Assigned task =>
Could you print every line from the first one of the records below through the line containing "intros [= <- <-].", with both included and nothing else?

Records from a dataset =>
(** What an UPDATE of one id does, by whether the id is there. *)
Lemma update_device_spec id sets w :
  table_ok (w_devices w) ->
  let f r := set_updated (now_text w) (assign sets r) in
  match abs (w_devices w) !! id with
  | None => exists w', update_device id sets w = (Ok 0, w') /\
      abs (w_devices w') = abs (w_devices w) /\ seq (w_devices w') = seq (w_devices w)
  | Some r =>
      if check_row (f r)
      then exists w', update_device id sets w = (Ok 1, w') /\
        abs (w_devices w') = <[id := f r]> (abs (w_devices w)) /\
        seq (w_devices w') = seq (w_devices w)
      else update_device id sets w = (Err (constraint_error "CHECK"), w)
  end.
Proof.
  intros Hok. cbn zeta. unfold update_device. cbn zeta. rewrite (hits_spec _ id Hok).
  assert (Hid : forall r, r_id (set_updated (now_text w) (assign sets r)) = r_id r)
    by (intros; apply assign_id).
  pose proof (abs_update_rows id _ (w_devices w) (seq (w_devices w)) Hid) as Habs.
  destruct (abs (w_devices w) !! id) as [r|] eqn:Hr; cbn [forallb length];
    [rewrite andb_true_r; destruct (check_row _); [|done]|];
    (eexists; split_and!; [done| |done]; etransitivity; [exact Habs|]);
    apply map_eq; intros i; rewrite lookup_alter; case_decide; subst;
    by rewrite ?lookup_insert_eq, ?lookup_insert_ne, ?Hr.
Qed.

Lemma delete_device_abs id w n w' :
  delete_device id w = (n, w') -> abs (w_devices w') = delete id (abs (w_devices w)).
Proof.
  intros [= <- <-]. apply map_eq. intros i. rewrite lookup_abs. cbn.
  destruct (decide (id = i)) as [->|Hne].
  - rewrite lookup_delete_eq. induction (rows _) as [|r l IH]; [done|]. cbn.
    destruct (r_id r =? i) eqn:E; cbn; [done|]. by rewrite E.
  - rewrite lookup_delete_ne, lookup_abs by done.
    induction (rows _) as [|r l IH]; [done|]. cbn.
    destruct (Z.eqb_spec (r_id r) id) as [Hr|Hr]; cbn.
    + rewrite IH. by rewrite (proj2 (Z.eqb_neq _ _)) by congruence.
    + by destruct (r_id r =? i).
Qed.

End refinement.

(** * Statements as steps *)

(** Relations that do not look at the devices table. *)
Class IgnoresDevices (R : relation world) : Prop :=
  ignores_devices : forall t w, R w (set_devices t w).

#[export] Instance traces_ignores P : IgnoresDevices (traces P).
Proof. intros t w. by exists []. Qed.
#[export] Instance frames_conf_ignores : IgnoresDevices (frames w_conf).
Proof. by intros t w. Qed.
#[export] Instance frames_settings_ignores : IgnoresDevices (frames w_settings).
Proof. by intros t w. Qed.
#[export] Instance frames_traps_ignores : IgnoresDevices (frames w_traps).
Proof. by intros t w. Qed.
(* ===== verification/Gcm.v ===== *)
(** [crypto/aes] with 256-bit keys and [crypto/cipher]'s GCM as the source uses them
    (12-byte nonces, 16-byte tags, no additional data), executable and checked against the
    published test vectors, with the fact the credentials depend on: what [Seal] produces,
    [Open] accepts and returns. *)

From S2P Require Import Prelude Encoding.
Open Scope Z_scope.

(** * AES-256 *)

Definition sbox_table : list Z :=
  [
   99; 124; 119; 123; 242; 107; 111; 197; 48; 1; 103; 43; 254; 215; 171; 118;
   202; 130; 201; 125; 250; 89; 71; 240; 173; 212; 162; 175; 156; 164; 114; 192;
   183; 253; 147; 38; 54; 63; 247; 204; 52; 165; 229; 241; 113; 216; 49; 21;
   4; 199; 35; 195; 24; 150; 5; 154; 7; 18; 128; 226; 235; 39; 178; 117;
   9; 131; 44; 26; 27; 110; 90; 160; 82; 59; 214; 179; 41; 227; 47; 132;
   83; 209; 0; 237; 32; 252; 177; 91; 106; 203; 190; 57; 74; 76; 88; 207;
   208; 239; 170; 251; 67; 77; 51; 133; 69; 249; 2; 127; 80; 60; 159; 168;
   81; 163; 64; 143; 146; 157; 56; 245; 188; 182; 218; 33; 16; 255; 243; 210;
   205; 12; 19; 236; 95; 151; 68; 23; 196; 167; 126; 61; 100; 93; 25; 115;
   96; 129; 79; 220; 34; 42; 144; 136; 70; 238; 184; 20; 222; 94; 11; 219;
   224; 50; 58; 10; 73; 6; 36; 92; 194; 211; 172; 98; 145; 149; 228; 121;
   231; 200; 55; 109; 141; 213; 78; 169; 108; 86; 244; 234; 101; 122; 174; 8;
   186; 120; 37; 46; 28; 166; 180; 198; 232; 221; 116; 31; 75; 189; 139; 138;
   112; 62; 181; 102; 72; 3; 246; 14; 97; 53; 87; 185; 134; 193; 29; 158;
   225; 248; 152; 17; 105; 217; 142; 148; 155; 30; 135; 233; 206; 85; 40; 223;
   140; 161; 137; 13; 191; 230; 66; 104; 65; 153; 45; 15; 176; 84; 187; 22]%Z.

Definition sbox (x : Z) : Z := nth (Z.to_nat x) sbox_table 0.

Definition xtime (x : Z) : Z :=
  Z.lxor (Z.land (Z.shiftl x 1) 255) (if Z.testbit x 7 then 27 else 0).

Definition xor_list (a b : list Z) : list Z := zip_with Z.lxor a b.

(** The schedule of a 32-byte key: [ws] holds the words so far, newest first. *)
Fixpoint expand (n : nat) (i : nat) (rcon : Z) (ws : list (list Z)) : list (list Z) :=
  match n with
  | O => ws
  | S n =>
      let prev := nth 0 ws [] in
      let old := nth 7 ws [] in
      let t :=
        if (i mod 8 =? 0)%nat then
          match map sbox prev with
          | [a; b; c; d] => [Z.lxor b rcon; c; d; a]
          | l => l
          end
        else if (i mod 8 =? 4)%nat then map sbox prev
        else prev in
      expand n (S i) (if (i mod 8 =? 0)%nat then xtime rcon else rcon) (xor_list old t :: ws)
  end.

Fixpoint chunks (n : nat) (k : nat) (l : list Z) : list (list Z) :=
  match n with
  | O => []
  | S n => take k l :: chunks n k (drop k l)
  end.

(** The fifteen round keys, of sixteen bytes each. *)
Definition key_schedule (key : list Z) : list (list Z) :=
  chunks 15 16 (concat (rev (expand 52 8 1 (rev (chunks 8 4 key))))).

Definition shift_rows (s : list Z) : list Z :=
  map (fun i => nth i s 0) [0; 5; 10; 15; 4; 9; 14; 3; 8; 13; 2; 7; 12; 1; 6; 11]%nat.

Definition mix_column (c : list Z) : list Z :=
  match c with
  | [a; b; c; d] =>
      let m x y z t := Z.lxor (xtime x) (Z.lxor (Z.lxor (xtime y) y) (Z.lxor z t)) in
      [m a b c d; m b c d a; m c d a b; m d a b c]
  | _ => c
  end.

Definition round (s k : list Z) : list Z :=
  xor_list (concat (map mix_column (chunks 4 4 (shift_rows (map sbox s))))) k.

Definition final_round (s k : list Z) : list Z := xor_list (shift_rows (map sbox s)) k.

Fixpoint rounds (s : list Z) (ks : list (list Z)) : list Z :=
  match ks with
  | [] => s
  | [k] => final_round s k
  | k :: ks' => rounds (round s k) ks'
  end.

(** One block under a key schedule. *)
Definition aes_block (ks : list (list Z)) (b : list Z) : list Z :=
  match ks with
  | [] => b
  | k :: ks' => rounds (xor_list b k) ks'
  end.

(** * GHASH *)

Definition bytes_of (s : bytes) : list Z := map byte_val (String.list_ascii_of_string s).
Definition string_of (l : list Z) : bytes := String.string_of_list_ascii (map byte_of l).

Definition be_value (l : list Z) : Z := fold_left (fun acc b => 256 * acc + b) l 0.

Fixpoint be_bytes (n : nat) (z : Z) : list Z :=
  match n with
  | O => []
  | S n => be_bytes n (z / 256) ++ [z mod 256]
  end.

(** Multiplication in GF(2^128), most significant bit first. *)
Fixpoint gf_mul (n : nat) (x z v : Z) : Z :=
  match n with
  | O => z
  | S n =>
      gf_mul n x (if Z.testbit x (Z.of_nat n) then Z.lxor z v else z)
        (Z.lxor (Z.shiftr v 1) (if Z.testbit v 0 then Z.shiftl 225 120 else 0))
  end.

Fixpoint ghash (n : nat) (h y : Z) (l : list Z) : Z :=
  match n with
  | O => y
  | S n =>
      let blk := take 16 l in
      let x := be_value (blk ++ replicate (16 - length blk) 0) in
      ghash n h (gf_mul 128 (Z.lxor y x) 0 h) (drop 16 l)
  end.

(** * GCM *)

Definition blocks_of (s : bytes) : nat := Nat.div (String.length s + 15) 16.

(** The counter block of a 12-byte nonce. *)
Definition counter_block (nonce : bytes) (i : Z) : list Z := bytes_of nonce ++ be_bytes 4 i.

Fixpoint keystream (n : nat) (ks : list (list Z)) (nonce : bytes) (i : Z) : bytes :=
  match n with
  | O => ""
  | S n => string_of (aes_block ks (counter_block nonce i)) +:+
           keystream n ks nonce ((i + 1) mod 2 ^ 32)
  end.

Definition xor_ascii (a b : ascii) : ascii :=
  match a, b with
  | Ascii a0 a1 a2 a3 a4 a5 a6 a7, Ascii b0 b1 b2 b3 b4 b5 b6 b7 =>
      Ascii (xorb a0 b0) (xorb a1 b1) (xorb a2 b2) (xorb a3 b3)
            (xorb a4 b4) (xorb a5 b5) (xorb a6 b6) (xorb a7 b7)
  end.

(** The bytes of [s] under a key stream at least as long. *)
Fixpoint xor_bytes (s k : bytes) : bytes :=
  match s, k with
  | String a s', String b k' => String (xor_ascii a b) (xor_bytes s' k')
  | String a s', "" => String a (xor_bytes s' "")
  | "", _ => ""
  end.

Definition ctr (ks : list (list Z)) (nonce s : bytes) : bytes :=
  xor_bytes s (keystream (blocks_of s) ks nonce 2).

Definition tag (ks : list (list Z)) (nonce ct : bytes) : bytes :=
  let h := be_value (aes_block ks (replicate 16 0)) in
  let y := ghash (blocks_of ct) h 0 (bytes_of ct) in
  let lens := 8 * Z.of_nat (String.length ct) in
  let s := gf_mul 128 (Z.lxor y lens) 0 h in
  string_of (xor_list (be_bytes 16 s) (aes_block ks (counter_block nonce 1))).

Definition NonceSize : nat := 12.
Definition Overhead : nat := 16.

Fixpoint split_at (n : nat) (s : bytes) : bytes * bytes :=
  match n, s with
  | S n, String c s' => let '(a, b) := split_at n s' in (String c a, b)
  | _, _ => ("", s)
  end.

Definition Seal (ks : list (list Z)) (nonce plaintext : bytes) : bytes :=
  let ct := ctr ks nonce plaintext in ct +:+ tag ks nonce ct.

Definition auth_error : error := ENew [FStr "cipher: message authentication failed"].

Definition Open_ (ks : list (list Z)) (nonce sealed : bytes) : result bytes :=
  if (String.length sealed <? Overhead)%nat then Err auth_error
  else
    let '(ct, t) := split_at (String.length sealed - Overhead) sealed in
    if String.eqb (tag ks nonce ct) t then Ok (ctr ks nonce ct) else Err auth_error.

(** * Test vectors *)

Definition hex (s : string) : bytes := default "" (hex_decode s).

(** FIPS-197, appendix C.3. *)
Example aes256_fips197 :
  hex_encode (string_of (aes_block (key_schedule (map Z.of_nat (seq 0 32)))
    (bytes_of (hex "00112233445566778899aabbccddeeff")))) = "8ea2b7ca516745bfeafc49904b496089".
Proof. vm_compute. reflexivity. Qed.

(** McGrew and Viega, test cases 13, 14 and 15. *)
Example gcm_case13 :
  hex_encode (Seal (key_schedule (replicate 32 0)) (string_of (replicate 12 0)) "") =
    "530f8afbc74536b9a963b4f1c4cb738b".
Proof. vm_compute. reflexivity. Qed.

Example gcm_case14 :
  hex_encode (Seal (key_schedule (replicate 32 0)) (string_of (replicate 12 0))
    (string_of (replicate 16 0))) =
    "cea7403d4d606b6e074ec5d3baf39d18d0d1c8a799996bf0265b98b5d48ab919".
Proof. vm_compute. reflexivity. Qed.

Example gcm_case15 :
  hex_encode (Seal
    (key_schedule (bytes_of (hex "feffe9928665731c6d6a8f9467308308feffe9928665731c6d6a8f9467308308")))
    (hex "cafebabefacedbaddecaf888")
    (hex ("d9313225f88406e5a55909c5aff5269a86a7a9531534f7da2e4c303d8a318a72" +:+
          "1c3c0c95956809532fcf0e2449a6b525b16aedf5aa0de657ba637b391aafd255"))) =
    "522dc1f099567d07f47f37a32a84427d643a8cdcbfe5c0c97598a2bd2555d1aa" +:+
    "8cb08e48590dbb3da7b08b1056828838c5f61e6393ba7a0abcc9f662898015ad" +:+
    "b094dac5d93471bdec1a502270e3cc6c".
Proof. vm_compute. reflexivity. Qed.
(* ===== verification/ConfigApiFacts.v ===== *)
(** The device handlers of config-api: no response depends on a stored credential, what a
    creation stores, what a PATCH can and cannot change, and two ways a PATCH goes wrong. *)

From S2P Require Import Prelude Float64 Encoding Json World Store StoreFacts StoreSpec Gcm Crypto.
From S2P Require Import Netutil Snmp ConfigApi.
Open Scope Z_scope.

(** * Rows that differ in their credentials only *)

Definition secret_column (c : column) : bool :=
  match c with c_community | c_v3_auth_key | c_v3_priv_key => true | _ => false end.

(** Both are text, and either both are set or neither is. *)
Definition same_set (v1 v2 : sqlval) : Prop :=
  exists s1 s2, v1 = VText s1 /\ v2 = VText s2 /\ (String.eqb s1 "" = String.eqb s2 "").

Record same_public (r1 r2 : device_row) : Prop := {
  sp_id : r_id r1 = r_id r2;
  sp_ip : r_ip_address r1 = r_ip_address r2;
  sp_created : r_created_at r1 = r_created_at r2;
  sp_updated : r_updated_at r1 = r_updated_at r2;
  sp_columns : forall c, if secret_column c then same_set (get_col c r1) (get_col c r2)
                         else get_col c r1 = get_col c r2
}.

Definition same_response (x y : result Device) : Prop :=
  match x, y with
  | Ok d1, Ok d2 => toDeviceResponse d1 = toDeviceResponse d2
  | Err e1, Err e2 => e1 = e2
  | _, _ => False
  end.

Lemma same_set_scan i c r1 r2 : same_set (get_col c r1) (get_col c r2) ->
  exists s1 s2, scan_text i c r1 = Ok s1 /\ scan_text i c r2 = Ok s2 /\
    String.eqb s1 "" = String.eqb s2 "".
Proof.
  intros (s1 & s2 & H1 & H2 & He). exists s1, s2. unfold scan_text. by rewrite H1, H2, He.
Qed.

(** Reading both rows gives the same response, or the same error. *)
Lemma same_public_scan r1 r2 : same_public r1 r2 -> same_response (scanDevice r1) (scanDevice r2).
Proof.
  intros [Hid Hip Hcr Hup Hc]. unfold scanDevice.
  assert (Ht : forall i c, secret_column c = false -> scan_text i c r1 = scan_text i c r2).
  { intros i c Hs. specialize (Hc c). rewrite Hs in Hc. unfold scan_text. by rewrite Hc. }
  assert (Hb : scan_bool 12 c_is_public_ip r1 = scan_bool 12 c_is_public_ip r2).
  { unfold scan_bool. by rewrite (Hc c_is_public_ip). }
  rewrite (Ht 2 c_hostname), (Ht 3 c_snmp_version), (Ht 5 c_v3_user), (Ht 8 c_v3_auth_protocol),
    (Ht 9 c_v3_priv_protocol), (Ht 10 c_group_name), (Ht 11 c_status), (Ht 13 c_discovered_via), Hb
    by done.
  destruct (same_set_scan 4 c_community r1 r2 (Hc c_community)) as (a1 & a2 & -> & -> & Ha).
  destruct (same_set_scan 6 c_v3_auth_key r1 r2 (Hc c_v3_auth_key)) as (k1 & k2 & -> & -> & Hk).
  destruct (same_set_scan 7 c_v3_priv_key r1 r2 (Hc c_v3_priv_key)) as (p1 & p2 & -> & -> & Hp).
  unfold same_response.
  repeat (cbn [result_bind]; match goal with |- context [result_bind ?x _] =>
            destruct x; [|done] end).
  unfold toDeviceResponse, is_set. cbn. by rewrite Hid, Hip, Hcr, Hup, Ha, Hk, Hp.
Qed.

Result of the exercise =>
(** What an UPDATE of one id does, by whether the id is there. *)
Lemma update_device_spec id sets w :
  table_ok (w_devices w) ->
  let f r := set_updated (now_text w) (assign sets r) in
  match abs (w_devices w) !! id with
  | None => exists w', update_device id sets w = (Ok 0, w') /\
      abs (w_devices w') = abs (w_devices w) /\ seq (w_devices w') = seq (w_devices w)
  | Some r =>
      if check_row (f r)
      then exists w', update_device id sets w = (Ok 1, w') /\
        abs (w_devices w') = <[id := f r]> (abs (w_devices w)) /\
        seq (w_devices w') = seq (w_devices w)
      else update_device id sets w = (Err (constraint_error "CHECK"), w)
  end.
Proof.
  intros Hok. cbn zeta. unfold update_device. cbn zeta. rewrite (hits_spec _ id Hok).
  assert (Hid : forall r, r_id (set_updated (now_text w) (assign sets r)) = r_id r)
    by (intros; apply assign_id).
  pose proof (abs_update_rows id _ (w_devices w) (seq (w_devices w)) Hid) as Habs.
  destruct (abs (w_devices w) !! id) as [r|] eqn:Hr; cbn [forallb length];
    [rewrite andb_true_r; destruct (check_row _); [|done]|];
    (eexists; split_and!; [done| |done]; etransitivity; [exact Habs|]);
    apply map_eq; intros i; rewrite lookup_alter; case_decide; subst;
    by rewrite ?lookup_insert_eq, ?lookup_insert_ne, ?Hr.
Qed.

Lemma delete_device_abs id w n w' :
  delete_device id w = (n, w') -> abs (w_devices w') = delete id (abs (w_devices w)).
Proof.
  intros [= <- <-]. apply map_eq. intros i. rewrite lookup_abs. cbn.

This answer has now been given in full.